Only the number is wanted: how many lines of these entries contain the word "true"?

Records supplied
########################################

Lemma number_loop_run {FS} `{ReliableFile FS} k i n (r : FS) result : remaining r = numbers i n -> 0 <= i -> Z.of_nat k <= n -> i + n <= 10000 ->
  exists result', number_loop k (mkSequentialReader r) result = Ret (LNum <$> seqZ i (Z.of_nat k), result').
Proof.
  revert i n r result. induction k as [|k IH]; intros i n r result Hr Hi Hk Hn; [by exists result|].
  destruct (read_reliable r 4 ltac:(lia)) as (Ho & Hd & Hr'). simpl number_loop. unfold SequentialFileReader_Read. simpl sr_file.
  destruct (seq_read r 4) as [[s d] r']. simpl in Ho, Hd, Hr'. rewrite Hr, ztake_numbers in Hd by lia. rewrite Ho, Hd. cbn [negb].
  rewrite memcpy_number by lia. bret.
  destruct (IH (i + 1) (n - 1) r' (host_bytes 4 i)) as (result' & E); [|lia|lia|lia|].
  { rewrite Hr', Hr, numbers_cons by lia. rewrite <- (zlen_host_bytes 4 i : _ = 4). apply zdrop_app_zlen. }
  rewrite E. bret. exists result'. rewrite (seqZ_cons i) by lia.
  replace (Z.pred (Z.of_nat (S k))) with (Z.of_nat k) by lia. by rewrite <- Z.add_1_r.
Qed.
Lemma number_in_file j : 0 <= j < 10000 -> ztake 4 (zdrop (j * 4) (numbers 0 10000)) = host_bytes 4 j.
Proof. intros Hj. rewrite Z.mul_comm, zdrop_numbers by lia. apply ztake_numbers. lia. Qed.

(** A read of an integer through the buffer. *)
Lemma Read_number {FR} `{HonestRandomFile FR} (r : Readahead (F := FR)) j scratch : readahead_ok r -> reads_work (ra_file r) -> ra_bytes (ra_file r) = numbers 0 10000 ->
  0 <= j < 10000 -> zlen scratch = 4 ->
  exists s r', FileReader.Read r (j * 4) 4 scratch = Ret (s, Some (host_bytes 4 j), r') /\ ok s = true /\ readahead_ok r' /\ ra_file r' = ra_file r.
Proof.
  intros Hr Hw Hb Hj Hz. destruct (readahead_Read r (j * 4) 4 scratch Hr) as (s & res & r' & E & Ef & Hok & Hs & _);
    [change (2 ^ 62) with 4611686018427387904; lia|lia|done|].
  specialize (Hs Hw). destruct (Hok Hs) as [-> Hr']. exists s, r'. by rewrite E, Hb, number_in_file.
Qed.

(** Over an environment that opens the files, the program ends, complains of nothing, and prints the size of
    the file and the integers that it expects, whatever the buffers have at first and however much the
    files transfer at once. *)
Lemma file_reader_writer_example {FW FR FS} `{WorkingFile FW} `{HonestRandomFile FR} `{ReliableFile FS} new_chars `{!Allocator new_chars}
    backing_store raw (s0 sr ss : Status) (f : FW) (random : FW -> FR) (sequential : FW -> FS) k :
  ok s0 = true -> works f -> bytes_of f = [] -> file_fits 40000 -> GetRequiredBufferAlignment f = 2 ^ k -> 0 <= k < 32 ->
  ok sr = true -> (forall g, ra_bytes (random g) = bytes_of g /\ ShouldForwardRawRequest (random g) = false /\ reads_work (random g)) ->
  ok ss = true -> (forall g, remaining (sequential g) = bytes_of g) ->
  zlen backing_store = 1024 -> zlen raw = 1024 ->
  file_reader_writer_main new_chars (s0, Some f) (fun g => (sr, Some (random g))) (fun g => (ss, Some (sequential g))) backing_store raw =
    Ret (LFileSize 40000 :: LNum 68 :: (LNum <$> seqZ 68 100) ++ [LNum 668; LNum 688]).
Proof.
  intros Hs0 Hf Hb Hfit Ha Hk Hsr Hr Hss Hseq Hbs Hraw. unfold file_reader_writer_main.
  destruct (write_numbers_run new_chars s0 f k Hs0 Hf Hb Hfit Ha Hk) as (g & -> & Hg). bret. destruct (Hr g) as (Hrg & Hfw & Hwork). rewrite Hg in Hrg.
  specialize (Hseq g). rewrite Hg in Hseq. assert (zlen (ztake 4 backing_store) = 4) as Hz4 by (rewrite zlen_ztake; lia).
  assert (read_random (fun g => (sr, Some (random g))) backing_store g = Ret ([LNum 68], host_bytes 4 68)) as ->.
  { unfold read_random, RandomAccessFileReader_Read. simpl dereference. bret. pose proof (ra_honest (random g) (68 * 4) 4 _ ltac:(lia) ltac:(lia) Hz4) as HR.
    specialize (Hwork (68 * 4) 4 _ ltac:(lia) ltac:(lia) Hz4).
    destruct (file_Read _ _ _ _) as [s res]. simpl in Hwork. destruct HR as (_ & HR). destruct (HR Hwork) as [Ed _]. rename Hwork into Es. rewrite Hrg, number_in_file in Ed by lia.
    rewrite Ed, memcpy_number by lia. bret. unfold complain. by rewrite Hsr, Es. }
  bret.
  assert (exists r, read_sequential (fun g => (ss, Some (sequential g))) g (host_bytes 4 68) = Ret (LNum <$> seqZ 68 100, r)) as (r & ->).
  { unfold read_sequential, SequentialFileReader_Skip. simpl dereference. bret. simpl sr_file. destruct (skip_reliable (sequential g) (68 * 4)) as [Es Hr2]; [rewrite Hseq, zlen_numbers by lia; lia|].
    destruct (seq_skip _ _) as [s r]. simpl in Es, Hr2. rewrite Hseq in Hr2. change (68 * 4) with (4 * 68) in Hr2. rewrite zdrop_numbers in Hr2 by lia.
    destruct (number_loop_run 100 68 _ r (host_bytes 4 68) Hr2) as (result & ->); [lia|lia|lia|]. bret. exists result. unfold complain. by rewrite Hss, Es. }
  bret.
  assert (read_ahead (fun g => (sr, Some (random g))) backing_store raw g r = Ret [LNum 668; LNum 688]) as ->; [|by bret].
  assert (readahead_ok (Readahead_new raw (random g) 1024)) as Hro by (apply Readahead_new_ok; [done..|by rewrite Hrg, zlen_numbers]).
  assert (ra_file (Readahead_new raw (random g) 1024) = random g) as Erf by (unfold Readahead_new; by rewrite Hfw).
  unfold read_ahead. simpl dereference. bret.
  destruct (Read_number _ 668 (ztake 4 backing_store) Hro) as (s1 & ra & -> & Es1 & Hra & Era); [rewrite Erf; apply (Hr g)|by rewrite Erf|lia|done|].
  bret. simpl default. rewrite memcpy_number by lia. bret.
  destruct (Read_number ra 688 (ztake 4 backing_store) Hra) as (s2 & ra2 & -> & Es2 & _ & _); [rewrite Era, Erf; apply (Hr g)|by rewrite Era, Erf|lia|done|].
  bret. simpl default. rewrite memcpy_number by lia. bret. unfold complain. by rewrite Hsr, Es1, Es2.
Qed.
End run.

########################################

Answer to this problem
4